* **What is being asked**: Looking at the listing below, retype exactly the lines starting at the one containing "JString (ToValid s)" and ending at the one containing "Proof. vm_compute. reflexivity. Qed.", both included, and nothing else.

(Provided material begins)

Definition integer_part (s : string) : option string :=
  match s with
  | String "0" rest => Some rest
  | _ => some_digits s
  end.

Definition fraction_part (s : string) : option string :=
  match s with String "." rest => some_digits rest | _ => Some s end.

Definition exponent_part (s : string) : option string :=
  match s with
  | String "e" rest | String "E" rest =>
      match rest with
      | String "+" rest | String "-" rest => some_digits rest
      | _ => some_digits rest
      end
  | _ => Some s
  end.

Definition unsigned (s : string) : string := match s with String "-" rest => rest | _ => s end.

Definition number_end (s : string) : option string :=
  rest ← integer_part (unsigned s); rest ← fraction_part rest; exponent_part rest.

Definition isValidNumber (s : string) : bool :=
  match number_end s with
  | Some rest => is_empty rest
  | None => false
  end.

(** ** Printing ([json.Marshal]) *)

Fixpoint encode (v : json) : string :=
  match v with
  | JNull => "null"
  | JBool true => "true"
  | JBool false => "false"
  | JNumber literal => literal
  | JString s => quoted s
  | JArray items => "[" +:+ String.concat "," (map encode items) +:+ "]"
  | JObject members =>
      "{" +:+ String.concat "," (map (fun m => quoted m.1 +:+ ":" +:+ encode m.2) members) +:+ "}"
  end.

(** ** Parsing ([json.Unmarshal] into [any], numbers kept as literals) *)

Definition is_json_space (c : ascii) : bool :=
  let b := byte_of c in (b =? 32) || (b =? 9) || (b =? 10) || (b =? 13).

Fixpoint skip_space (s : string) : string :=
  match s with
  | String c rest => if is_json_space c then skip_space rest else s
  | EmptyString => s
  end.

(** The byte [b], and what follows it. *)
Definition expect (b : Z) (s : string) : option string :=
  match s with
  | String c rest => if byte_of c =? b then Some rest else None
  | EmptyString => None
  end.

Definition expect_text (t s : string) : option string :=
  if HasPrefix s t then Some (drop_bytes (String.length t) s) else None.

Definition take_number (s : string) : option (json * string) :=
  rest ← number_end s; Some (JNumber (take_bytes (String.length s - String.length rest) s), rest).

(** A value that is no array, object or string. *)
Definition parse_scalar (s : string) : option (json * string) :=
  match expect_text "null" s, expect_text "true" s, expect_text "false" s with
  | Some rest, _, _ => Some (JNull, rest)
  | _, Some rest, _ => Some (JBool true, rest)
  | _, _, Some rest => Some (JBool false, rest)
  | None, None, None => take_number s
  end.

Fixpoint parse_value (fuel : nat) (s : string) : option (json * string) :=
  match fuel with
  | O => None
  | S fuel =>
      let s := skip_space s in
      match expect 123 s, expect 91 s, expect 34 s with
      | Some rest, _, _ =>
          match expect 125 (skip_space rest) with
          | Some rest => Some (JObject [], rest)
          | None => '(members, rest) ← parse_members fuel rest; Some (JObject members, rest)
          end
      | _, Some rest, _ =>
          match expect 93 (skip_space rest) with
          | Some rest => Some (JArray [], rest)
          | None => '(items, rest) ← parse_items fuel rest; Some (JArray items, rest)
          end
      | _, _, Some rest => '(t, rest) ← unquote rest; Some (JString t, rest)
      | None, None, None => parse_scalar s
      end
  end
with parse_items (fuel : nat) (s : string) : option (list json * string) :=
  match fuel with
  | O => None
  | S fuel =>
      '(v, rest) ← parse_value fuel s;
      let rest := skip_space rest in
      match expect 93 rest, expect 44 rest with
      | Some rest, _ => Some ([v], rest)
      | _, Some rest => '(items, rest) ← parse_items fuel rest; Some (v :: items, rest)
      | None, None => None
      end
  end
with parse_members (fuel : nat) (s : string) : option (list (string * json) * string) :=
  match fuel with
  | O => None
  | S fuel =>
      rest ← expect 34 (skip_space s);
      '(key, rest) ← unquote rest;
      rest ← expect 58 (skip_space rest);
      '(v, rest) ← parse_value fuel rest;
      let rest := skip_space rest in
      match expect 125 rest, expect 44 rest with
      | Some rest, _ => Some ([(key, v)], rest)
      | _, Some rest => '(members, rest) ← parse_members fuel rest; Some ((key, v) :: members, rest)
      | None, None => None
      end
  end.

Definition parse (s : string) : option json :=
  '(v, rest) ← parse_value (String.length s) s;
  if is_empty (skip_space rest) then Some v else None.

(** What a reader gets of a printed value: each text with U+FFFD for what is not
    UTF-8. *)
Fixpoint as_read (v : json) : json :=
  match v with
  | JString s => JString (ToValid s)
  | JArray items => JArray (map as_read items)
  | JObject members => JObject (map (fun m => (ToValid m.1, as_read m.2)) members)
  | _ => v
  end.

Fixpoint numbers_ok (v : json) : bool :=
  match v with
  | JNumber literal => isValidNumber literal
  | JArray items => forallb numbers_ok items
  | JObject members => forallb (fun m => numbers_ok m.2) members
  | _ => true
  end.


(** * Properties *)



Example parse_demo :
  parse (lit " {'a':[1,-2.5e3,true, null],'b\u00e9':'x\ny'}")
  = Some (JObject [("a", JArray [JNumber "1"; JNumber "-2.5e3"; JBool true; JNull]);
                   ("b" +:+ EncodeRune 233, JString ("x" +:+ newline +:+ "y"))]).
Proof. vm_compute. reflexivity. Qed.

(** ** Runes *)

Lemma byte_of_range c : 0 <= byte_of c < 256.
Proof. unfold byte_of. pose proof (N_ascii_bounded c). lia. Qed.

Lemma byte_char_of c : byte_char (byte_of c) = c.
Proof. unfold byte_char, byte_of. rewrite N2Z.id. apply ascii_N_embedding. Qed.

Lemma byte_char_eq b c : b = byte_of c -> byte_char b = c.
Proof. intros ->. apply byte_char_of. Qed.

Lemma byte_of_char b : 0 <= b < 256 -> byte_of (byte_char b) = b.
Proof. intros H. unfold byte_char, byte_of. rewrite N_ascii_embedding; lia. Qed.

Lemma between_spec lo b hi : between lo b hi = true <-> lo <= b <= hi.
Proof. unfold between. rewrite andb_true_iff, !Z.leb_le. done. Qed.

(** [x] is the text of the rune [r], whatever follows it. *)
Record rune_text (x : string) (r : Z) : Prop := {
  rune_decodes : forall t, DecodeRune (x +:+ t) = (r, String.length x);
  rune_encodes : EncodeRune r = x;
  rune_wide : 128 <= r;
  rune_bytes : Forall (fun c => 128 <= byte_of c) (String.list_ascii_of_string x);
  rune_length : (2 <= String.length x)%nat
}.

(** What a text starts with: a byte of ASCII, a rune of several bytes, or a byte
    that is not UTF-8. *)
Inductive starts : string -> string -> Z -> string -> Prop :=
| starts_ascii c s : byte_of c < 128 -> starts (String c s) (String c "") (byte_of c) s
| starts_rune x r s : rune_text x r -> starts (x +:+ s) x r s
| starts_bad c s : 128 <= byte_of c -> DecodeRune (String c s) = (RuneError, 1%nat) ->
    starts (String c s) (String c "") RuneError s.

Lemma lead_spec b n lo hi : lead b = Some (n, lo, hi) ->
  (n = 1%nat /\ 194 <= b < 224 /\ lo = 128 /\ hi = 191)
  \/ (n = 2%nat /\ 224 <= b < 240 /\ 128 <= lo /\ hi <= 191 /\ (b = 224 -> lo = 160) /\ (b = 237 -> hi = 159))
  \/ (n = 3%nat /\ 240 <= b <= 244 /\ 128 <= lo /\ hi <= 191 /\ (b = 240 -> lo = 144) /\ (b = 244 -> hi = 143)).
Proof. unfold lead. intros H. repeat case_match; to_prop; simplify_eq; lia. Qed.

Ltac encode_rune :=
  unfold EncodeRune, between;
  repeat match goal with H : ?x mod ?n = _ |- _ => rewrite !H; clear H end;
  repeat match goal with
  | |- context [?a <? ?b] => (rewrite (proj2 (Z.ltb_ge a b)) by lia) || (rewrite (proj2 (Z.ltb_lt a b)) by lia)
  | |- context [(?a <=? ?b) && (?c <=? ?d)] =>
      replace ((a <=? b) && (c <=? d)) with false by (symmetry; apply andb_false_iff; rewrite !Z.leb_gt; lia)
  | |- context [?a <=? ?b] => (rewrite (proj2 (Z.leb_gt a b)) by lia) || (rewrite (proj2 (Z.leb_le a b)) by lia)
  end;
  cbn [orb andb];
  repeat match goal with |- context [64 ^ ?n] => let v := eval vm_compute in (64 ^ n) in change (64 ^ n) with v end;
  repeat match goal with |- String (byte_char ?b) _ = String ?c _ =>
    rewrite (byte_char_eq b c) by (Z.to_euclidean_division_equations; lia); f_equal end;
  try done.

Lemma rune_text2 c0 c1 :
  194 <= byte_of c0 < 224 -> 128 <= byte_of c1 <= 191 ->
  rune_text (String c0 (String c1 "")) (byte_of c0 mod 32 * 64 + byte_of c1 mod 64).
Proof.
  intros H0 H1.
  assert (L : lead (byte_of c0) = Some (1%nat, 128, 191)) by (unfold lead; repeat case_match; to_prop; (done || lia)).
  assert (B : between 128 (byte_of c1) 191 = true) by by apply between_spec.
  assert (byte_of c0 mod 32 = byte_of c0 - 192) by (Z.to_euclidean_division_equations; lia).
  assert (byte_of c1 mod 64 = byte_of c1 - 128) by (Z.to_euclidean_division_equations; lia).
  split; [| |lia| |cbn; lia].
  - intros t. rewrite !sapp_cons. unfold DecodeRune, RuneSelf. cbn zeta.
    rewrite (proj2 (Z.ltb_ge (byte_of c0) 128)) by lia. by rewrite L, B.
  - encode_rune.
  - repeat constructor; lia.
Qed.

Lemma rune_text3 c0 c1 c2 n lo hi :
  lead (byte_of c0) = Some (2%nat, lo, hi) -> n = 2%nat ->
  between lo (byte_of c1) hi = true -> between 128 (byte_of c2) 191 = true ->
  rune_text (String c0 (String c1 (String c2 "")))
    (byte_of c0 mod 16 * 4096 + byte_of c1 mod 64 * 64 + byte_of c2 mod 64).
Proof.
  intros L -> B1 B2. pose proof L as Hl. apply lead_spec in Hl.
  destruct Hl as [Hl|[Hl|Hl]]; destruct Hl as (Hn & Hl); try lia.
  pose proof B1 as H1. apply between_spec in H1. pose proof B2 as H2. apply between_spec in H2.
  assert (byte_of c0 mod 16 = byte_of c0 - 224) by (Z.to_euclidean_division_equations; lia).
  assert (byte_of c1 mod 64 = byte_of c1 - 128) by (Z.to_euclidean_division_equations; lia).
  assert (byte_of c2 mod 64 = byte_of c2 - 128) by (Z.to_euclidean_division_equations; lia).
  assert (byte_of c0 = 237 \/ byte_of c0 < 237 \/ 237 < byte_of c0) by lia.
  assert (byte_of c0 = 224 \/ 224 < byte_of c0) by lia.
  split; [| |lia| |cbn; lia].
  - intros t. rewrite !sapp_cons. unfold DecodeRune, RuneSelf. cbn zeta.
    rewrite (proj2 (Z.ltb_ge (byte_of c0) 128)) by lia. by rewrite L, B1; cbn [negb]; rewrite B2.
  - encode_rune.
  - repeat constructor; lia.
Qed.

(Provided material ends)

* **Finished task**:
  | JString s => JString (ToValid s)
  | JArray items => JArray (map as_read items)
  | JObject members => JObject (map (fun m => (ToValid m.1, as_read m.2)) members)
  | _ => v
  end.

Fixpoint numbers_ok (v : json) : bool :=
  match v with
  | JNumber literal => isValidNumber literal
  | JArray items => forallb numbers_ok items
  | JObject members => forallb (fun m => numbers_ok m.2) members
  | _ => true
  end.


(** * Properties *)



Example parse_demo :
  parse (lit " {'a':[1,-2.5e3,true, null],'b\u00e9':'x\ny'}")
  = Some (JObject [("a", JArray [JNumber "1"; JNumber "-2.5e3"; JBool true; JNull]);
                   ("b" +:+ EncodeRune 233, JString ("x" +:+ newline +:+ "y"))]).
Proof. vm_compute. reflexivity. Qed.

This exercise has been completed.